No, that is not what <form action="action_page.php">
would do.
When the user clicks the submit button, that would SEND the user over to a different web page, as specified in the action=
attribute of the <form>
tag - in this case, one called action_page.php
. If action_page.php
just said:
<h1>Hello</h1>
(and that was the full content of the page), then Hello would appear on the screen and nothing at all would be done with the form data.
So, you need to create a page that gets the data variables sent over from the first page and does something with them. The variables are formed on the first page like this:
<input name="first_name" type="text" />
When the form is submitted, there will be a variable called first_name
with the contents being whatever the user typed.
On the second page (action_page.php
), you need to get those variables:
$fname = $_REQUEST['first_name'];
Now, you have what the user typed for a first name in a variable called $fname
(all PHP variables must begin with a $).
So if this was the full contents of action_page.php
, submitting the form would output "Hello John, how are you?":
<?php
$fname = $_REQUEST['first_name'];
?>
<h1>Hello <?php echo $fname; ?>, how are you?</h1>
Try it.
Also read this important article:
https://stackoverflow.com/a/54757176/1447509
Update - response to comment:
It is the user who types into the form fields, so nothing in there would tell the PHP processing file (action_page.php
in your example) where to put the data. That is your (the developer's) decision. As Rick said in his comment, you have options. 99% of the time we stick the info into a MySQL
(now called MariaDB
) database - but you could practice by first saving data into a text file.

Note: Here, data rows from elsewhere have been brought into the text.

(** * Scattering models of the batched ray tracer (materials.py)

    A shallow embedding of [reflect], [refract], [reflectance] and of the
    [scatter] methods of [Lambertian], [Metal] and [Dielectric].

    Conventions of the embedding.
    - Tensor entries are real numbers: the arithmetic of the source is read
      over [R], so rounding, infinities and NaN are outside the model.
      [sqrt] is the total square root of the Standard Library (0 on negative
      arguments, where torch yields NaN); the one place where the source can
      take the root of a negative number is [sin_theta] in
      [Dielectric.scatter], whose only use is the test [> 1.0], false for
      both 0 and NaN.
    - A tensor annotated ["N 3"] is a vector of [N] rows of three reals, one
      annotated ["N 1"] a vector of [N] reals, a boolean tensor of shape [N]
      a vector of [N] booleans.  The batch size is part of the type, as the
      shape annotations of the source require.
    - The random sources ([random_unit_vector], [t.rand]) are external: the
      tensors they return are arguments of the embedded methods. *)

From Stdlib Require Import Reals Lra Psatz.
From Stdlib Require Vector Fin.

Open Scope R_scope.

(** ** Rows: the last axis of an ["N 3"] tensor *)

Record vec3 : Type := mkV { vx : R; vy : R; vz : R }.

(** Elementwise operations of torch on one row. *)
Definition vadd (a b : vec3) : vec3 := mkV (vx a + vx b) (vy a + vy b) (vz a + vz b).
Definition vsub (a b : vec3) : vec3 := mkV (vx a - vx b) (vy a - vy b) (vz a - vz b).
Definition vmul (a b : vec3) : vec3 := mkV (vx a * vx b) (vy a * vy b) (vz a * vz b).
Definition vneg (a : vec3) : vec3 := mkV (- vx a) (- vy a) (- vz a).
Definition vpow2 (a : vec3) : vec3 := mkV (vx a ^ 2) (vy a ^ 2) (vz a ^ 2).

(** A one-column entry broadcast against a row: [s * v] and [v / s]. *)
Definition vscale (s : R) (a : vec3) : vec3 := mkV (s * vx a) (s * vy a) (s * vz a).
Definition vdivs (a : vec3) (s : R) : vec3 := mkV (vx a / s) (vy a / s) (vz a / s).

(** [.sum(dim=1)] on one row. *)
Definition vsum (a : vec3) : R := vx a + vy a + vz a.

(** [.norm(dim=1)] on one row (the 2-norm). *)
Definition norm (a : vec3) : R := sqrt (vsum (vmul a a)).

(** The per-row dot product, in the words of the specification. *)
Definition dot (a b : vec3) : R := vx a * vx b + vy a * vy b + vz a * vz b.

Definition vzero : vec3 := mkV 0 0 0.
Definition vones : vec3 := mkV 1 1 1.

(** ** Batches *)

Definition tensor (N : nat) : Type := Vector.t vec3 N.
Definition column (N : nat) : Type := Vector.t R N.
Definition mask (N : nat) : Type := Vector.t bool N.

(** A ray batch ["N 3 2"]: the last axis holds [origin, direction]. *)
Definition rays (N : nat) : Type := Vector.t (vec3 * vec3) N.

Definition row {A : Type} {N : nat} (v : Vector.t A N) (i : Fin.t N) : A :=
  Vector.nth v i.

Definition map3 {A B C D : Type} (f : A -> B -> C -> D) {N : nat}
    (a : Vector.t A N) (b : Vector.t B N) (c : Vector.t C N) : Vector.t D N :=
  Vector.map2 (fun (ab : A * B) (ci : C) => f (fst ab) (snd ab) ci)
    (Vector.map2 pair a b) c.

(** The batch of size one holding the row [a]. *)
Definition single {A : Type} (a : A) : Vector.t A 1 :=
  Vector.cons A a 0 (Vector.nil A).

(** [r_in[:, :, 1]]. *)
Definition directions {N : nat} (r : rays N) : tensor N := Vector.map snd r.

(** [t.stack([origin, direction], dim=-1)]. *)
Definition stack {N : nat} (o d : tensor N) : rays N := Vector.map2 pair o d.

(** [t.where(cond, a, b)], row by row. *)
Definition where_ {A : Type} {N : nat} (c : mask N) (a b : Vector.t A N) : Vector.t A N :=
  map3 (fun (ci : bool) (ai bi : A) => if ci then ai else bi) c a b.

(** [dst[m] = src[m]]: the rows selected by the mask are overwritten. *)
Definition masked_assign {N : nat} (dst : tensor N) (m : mask N) (src : tensor N) : tensor N :=
  map3 (fun (mi : bool) (di si : vec3) => if mi then si else di) m dst src.

(** Comparisons producing boolean tensor entries. *)
Definition Rltb (a b : R) : bool := if Rlt_dec a b then true else false.
Definition Rgtb (a b : R) : bool := Rltb b a.

(** [F.normalize(x, dim=-1)] of torch: [x / max(||x||_2, eps)] with the
    default [eps = 1e-12]. *)
Definition normalize_eps : R := 1e-12.
Definition F_normalize_row (v : vec3) : vec3 := vdivs v (Rmax (norm v) normalize_eps).
Definition F_normalize {N : nat} (x : tensor N) : tensor N := Vector.map F_normalize_row x.

(** ** Geometry primitives *)

(** [v - 2 * (v * n).sum(dim=1, keepdim=True) * n] *)
Definition reflect_row (v n : vec3) : vec3 :=
  vsub v (vscale (2 * vsum (vmul v n)) n).

Definition reflect {N : nat} (v n : tensor N) : tensor N :=
  Vector.map2 reflect_row v n.

Definition refract_row (uv n : vec3) (etai_over_etat : R) : vec3 :=
  let cos_theta := Rmin (vsum (vmul (vneg uv) n)) 1 in
  let r_out_perp := vscale etai_over_etat (vadd uv (vscale cos_theta n)) in
  let r_out_parallel := vscale (- sqrt (Rabs (1 - vsum (vpow2 r_out_perp)))) n in
  vadd r_out_perp r_out_parallel.

Definition refract {N : nat} (uv n : tensor N) (etai_over_etat : column N) : tensor N :=
  map3 refract_row uv n etai_over_etat.

(** Schlick's approximation. *)
Definition reflectance_row (cosine ref_idx : R) : R :=
  let r0 := ((1 - ref_idx) / (1 + ref_idx)) ^ 2 in
  r0 + (1 - r0) * (1 - cosine) ^ 5.

Definition reflectance {N : nat} (cosine ref_idx : column N) : column N :=
  Vector.map2 reflectance_row cosine ref_idx.

(** [refract] as the specification words it: with the dot product, the
    length of the perpendicular part, and the sum of the two parts. *)
Definition refract_spec_row (uv n : vec3) (eta_ratio : R) : vec3 :=
  let cos_theta := Rmin (dot (vneg uv) n) 1 in
  let r_perp := vscale eta_ratio (vadd uv (vscale cos_theta n)) in
  let r_parallel := vscale (- sqrt (Rabs (1 - (norm r_perp) ^ 2))) n in
  vadd r_perp r_parallel.

(** [reflect] as the specification words it. *)
Definition reflect_spec_row (v n : vec3) : vec3 :=
  vsub v (vscale (2 * dot v n) n).

(** The part of [w] along [n] and the part of [w] perpendicular to [n]. *)
Definition along (w n : vec3) : vec3 := vscale (dot w n) n.
Definition perp (w n : vec3) : vec3 := vsub w (along w n).

(** The sine of the incidence angle as [Dielectric.scatter] computes it from
    the clamped cosine. *)
Definition sin_of_cos (cos_theta : R) : R := sqrt (1 - cos_theta ^ 2).

(** ** Collaborators of the materials *)

(** Modelled from the spec: the class [HitRecord] of module [hittable] is
    not part of the sources.  Per batch of size [N] it carries the hit
    points, the surface normals and the front-face flags; these are the three
    attributes the methods below read. *)
Record HitRecord (N : nat) : Type := mkHit {
  point : tensor N;
  normal : tensor N;
  front_face : mask N
}.
Arguments mkHit {N} _ _ _.
Arguments point {N} _.
Arguments normal {N} _.
Arguments front_face {N} _.

(** The triple returned by [scatter]. *)
Record ScatterResult (N : nat) : Type := mkResult {
  scatter_mask : mask N;
  attenuation : tensor N;
  new_rays : rays N
}.
Arguments mkResult {N} _ _ _.
Arguments scatter_mask {N} _.
Arguments attenuation {N} _.
Arguments new_rays {N} _.

(** The builtins [min] and [max] of Python on two arguments: the first
    argument is kept unless the second is strictly smaller (larger). *)
Definition py_min (a b : R) : R := if Rlt_dec b a then b else a.
Definition py_max (a b : R) : R := if Rlt_dec a b then b else a.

Using the above example, you can change the action_page.php
file to this:
<?php
$fname = $_REQUEST['first_name'];
?>
$myFile = fopen('___mytest.txt', 'w');
$fwrite($myFile, "Received from the HTML side: " . $fname);
fclose($myFile);
Note: Be verrrry careful to end every line with a semi-colon ;
-- EVERY LINE! When PHP breaks, there is no message - it just stops. The most common mistake is forgetting to end a line with the semi-colon. (I started the file name with 3 underscore chars just to make it stand out and appear at the top of the other files.)
When you get that working, then your next step is to create a MySQL database and figure out how to write the data into that. There are somewhere close to a gazillion YouTube tutorials that will help.
Writing the data to a text file (as a first step) will: (1) prove to you that you're on the right track, (2) prove that everything works so far, and (3) give you successful experience receiving data from HTML and saving it somewhere.